In their letter to White House acting chief of staff Mick Mulvaney, the Democratic trio warned that destruction, manipulation or withholding of such documents would be "in direct contravention of federal laws," which require that presidents and other officials preserve such materials.
"According to media reports, President Trump, on multiple occasions, appears to have taken steps to conceal the details of his communications with President Putin from other administration officials, Congress, and the American people," committee chairmen Adam Schiff, Elliot Engel and Elijah Cummings wrote in a statement.
Trump fueled suspicions last year about his ties with Russia when, in a sharp break with standard diplomatic practice, he dismissed top aides for two hours of talks with Putin during their first formal summit, in Helsinki.
Only one American remained in the room at that encounter -- Marina Gross, an interpreter provided by the State Department.
House Democrats last year unsuccessfully sought to force Gross to testify about the summit, saying Trump's extraordinary actions required extraordinary measures in turn.
The three chairmen on Monday cited reports that Trump "seized notes pertaining to at least one meeting he held with President Putin" and directed an interpreter to not discuss with other US officials the substance of the communications.
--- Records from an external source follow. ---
(* ===== verification/StdCopy.v ===== *)
(** * pkg/stdcopy: multiplexing of standard streams

    The model of pkg/stdcopy/stdcopy.go.  A byte is a [Z] between 0 and 255.
    An [io.Writer] is a function on its own state; an [io.Reader] is a script of
    what its calls find available: the n-th event gives data, and possibly an
    error that comes with the end of this data; a call with a smaller buffer
    takes a prefix of the data.  After the script, calls return [io.EOF]. *)

From S2P Require Import Prelude.
Open Scope Z_scope.

Abbreviation bytes := (list Z).

(** [StdType]. *)
Inductive StdType := Stdin | Stdout | Stderr.
Definition StdType_byte (t : StdType) : Z :=
  match t with Stdin => 0 | Stdout => 1 | Stderr => 2 end.

Definition stdWriterPrefixLen : nat := 8.
Definition startingBufLen : nat := 32 * 1024 + stdWriterPrefixLen + 1.

(** [binary.BigEndian.PutUint32] of [uint32(n)], and [binary.BigEndian.Uint32]. *)
Definition PutUint32 (n : Z) : bytes :=
  let v := n `mod` 2 ^ 32 in
  [Z.land (Z.shiftr v 24) 255; Z.land (Z.shiftr v 16) 255;
   Z.land (Z.shiftr v 8) 255; Z.land v 255].
Definition Uint32 (b : bytes) : Z :=
  match b with
  | [b0; b1; b2; b3] =>
      Z.lor (Z.lor (Z.lor b3 (Z.shiftl b2 8)) (Z.shiftl b1 16)) (Z.shiftl b0 24)
  | _ => 0
  end.

(** ** Writing *)

(** [io.Writer]: the number of bytes written, and an error. *)
Class Writer (W : Type) := {
  Writer_Write : W → bytes → W * (Z * option string)
}.

(** The frame that [Write] sends: [header] and [p]. *)
Definition frame (prefix : Z) (p : bytes) : bytes :=
  [prefix; 0; 0; 0] ++ PutUint32 (Z.of_nat (length p)) ++ p.

(** [w] is [None] for a nil writer, [p] is [None] for a nil slice. *)
Definition stdWriter_Write {W : Type} {writer : Writer W} (w : option W) (prefix : Z) (p : option bytes) :
    option W * (Z * option string) :=
  match w with
  | None => (None, (0, Some "Writer not instantiated"))
  | Some w =>
      match p with
      | None => (Some w, (0, None))
      | Some p =>
          let '(w, (n, err)) := Writer_Write w (frame prefix p) in
          let n := n - Z.of_nat stdWriterPrefixLen in
          (Some w, (if decide (n < 0) then 0 else n, err))
      end
  end.

(** ** Reading *)

Inductive read_error := EOF | ReadErr (msg : string).
#[global] Instance read_error_eq_dec : EqDecision read_error.
Proof. solve_decision. Defined.

Abbreviation script := (list (bytes * option read_error)).

(** [src.Read] with a buffer of [cap] bytes. *)
Definition Read (src : script) (cap : nat) : script * (bytes * option read_error) :=
  match src with
  | [] => ([], ([], Some EOF))
  | (data, err) :: src =>
      if decide (length data ≤ cap)%nat then (src, (data, err))
      else ((drop cap data, err) :: src, (take cap data, None))
  end.

Section stdcopy.
Context {W : Type} {writer : Writer W}.

(** What the copy loop keeps: [sc_buf] is [buf[:nr]], and [sc_bufLen] the length
    of [buf]. *)
Record copy_state := mkCopy {
  sc_src : script;
  sc_buf : bytes;
  sc_bufLen : nat;
  sc_out : W;
  sc_err : W;
  sc_written : Z
}.

(** How the loop that reads up to [want] bytes ends: with the bytes, at the end
    of the input without them, or with an error. *)
Inductive fill_end := Filled | Corrupted | Failed (msg : string) | OutOfFuel.

Fixpoint fill (fuel want : nat) (src : script) (buf : bytes) (bufLen : nat) :
    script * bytes * fill_end :=
  if decide (length buf < want)%nat then
    match fuel with
    | O => (src, buf, OutOfFuel)
    | S fuel =>
        let '(src, (data, er)) := Read src (bufLen - length buf) in
        let buf := buf ++ data in
        match er with
        | Some EOF =>
            if decide (length buf < want)%nat then (src, buf, Corrupted) else (src, buf, Filled)
        | Some (ReadErr e) => (src, buf, Failed e)
        | None => fill fuel want src buf bufLen
        end
    end
  else (src, buf, Filled).

(** The writer a frame goes to. *)
Definition select_fd (b : Z) : option bool :=
  if decide (b = StdType_byte Stdin) then Some false
  else if decide (b = StdType_byte Stdout) then Some false
  else if decide (b = StdType_byte Stderr) then Some true
  else None.

(** One iteration of the outer loop: [inl] to go on, [inr] to return. *)
Definition copy_frame (fuel : nat) (s : copy_state) :
    copy_state + copy_state * outcome string Z :=
  match fill fuel stdWriterPrefixLen (sc_src s) (sc_buf s) (sc_bufLen s) with
  | (src, buf, OutOfFuel) => inr (s, Diverge)
  | (src, buf, Corrupted) =>
      inr (mkCopy src buf (sc_bufLen s) (sc_out s) (sc_err s) (sc_written s), Ok (sc_written s))
  | (src, buf, Failed e) =>
      inr (mkCopy src buf (sc_bufLen s) (sc_out s) (sc_err s) (sc_written s), Err e)
  | (src, buf, Filled) =>
      match select_fd (nth 0 buf 0) with
      | None =>
          inr (mkCopy src buf (sc_bufLen s) (sc_out s) (sc_err s) (sc_written s),
               Err "Unrecognized input header")
      | Some to_err =>
          let frameSize := Z.to_nat (Uint32 (take 4 (drop 4 buf))) in
          let total := (frameSize + stdWriterPrefixLen)%nat in
          let bufLen :=
            if decide (sc_bufLen s < total)%nat then (sc_bufLen s + (total - sc_bufLen s + 1))%nat
            else sc_bufLen s in
          match fill fuel total src buf bufLen with
          | (src, buf, OutOfFuel) => inr (s, Diverge)
          | (src, buf, Corrupted) =>
              inr (mkCopy src buf bufLen (sc_out s) (sc_err s) (sc_written s), Ok (sc_written s))
          | (src, buf, Failed e) =>
              inr (mkCopy src buf bufLen (sc_out s) (sc_err s) (sc_written s), Err e)
          | (src, buf, Filled) =>
              let p := take frameSize (drop stdWriterPrefixLen buf) in
              let '(w, (nw, ew)) := Writer_Write (if to_err : bool then sc_err s else sc_out s) p in
              let out := if to_err then sc_out s else w in
              let err := if to_err then w else sc_err s in
              match ew with
              | Some e => inr (mkCopy src buf bufLen out err (sc_written s), Err e)
              | None =>
                  if decide (nw = Z.of_nat frameSize)
                  then inl (mkCopy src (drop total buf) bufLen out err (wrap64 (sc_written s + nw)))
                  else inr (mkCopy src buf bufLen out err (sc_written s), Err "short write")
              end
          end
      end
  end.

Fixpoint copy_loop (frames fuel : nat) (s : copy_state) : copy_state * outcome string Z :=
  match frames with
  | O => (s, Diverge)
  | S frames =>
      match copy_frame fuel s with
      | inl s => copy_loop frames fuel s
      | inr r => r
      end
  end.

(** The bound on the calls of [Read] and on the frames: every call takes a byte or
    an event of the script, and every frame has a header. *)
Definition script_size (src : script) : nat := sum_list ((λ e, S (length e.1)) <$> src).

Definition StdCopy (dstout dsterr : W) (src : script) : copy_state * outcome string Z :=
  copy_loop (S (script_size src)) (S (script_size src))
    (mkCopy src [] startingBufLen dstout dsterr 0).
End stdcopy.
Arguments copy_state : clear implicits.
They are requiring all documents related to the communications be provided by March 15.
Democrats seized control of the US House in early January. On February 21, the three chairmen wrote Mulvaney, requesting "basic information" about whether Trump destroyed records, and if not, where those records are.
"The White House failed to provide any response to our inquiry. As a result, we are now expanding our investigation."
There is no guarantee that the congressional requests for documents will be met. Last year, the administration withheld thousands of documents related to Trump's Supreme Court nominee Brett Kavanaugh, who had previously worked in the White House.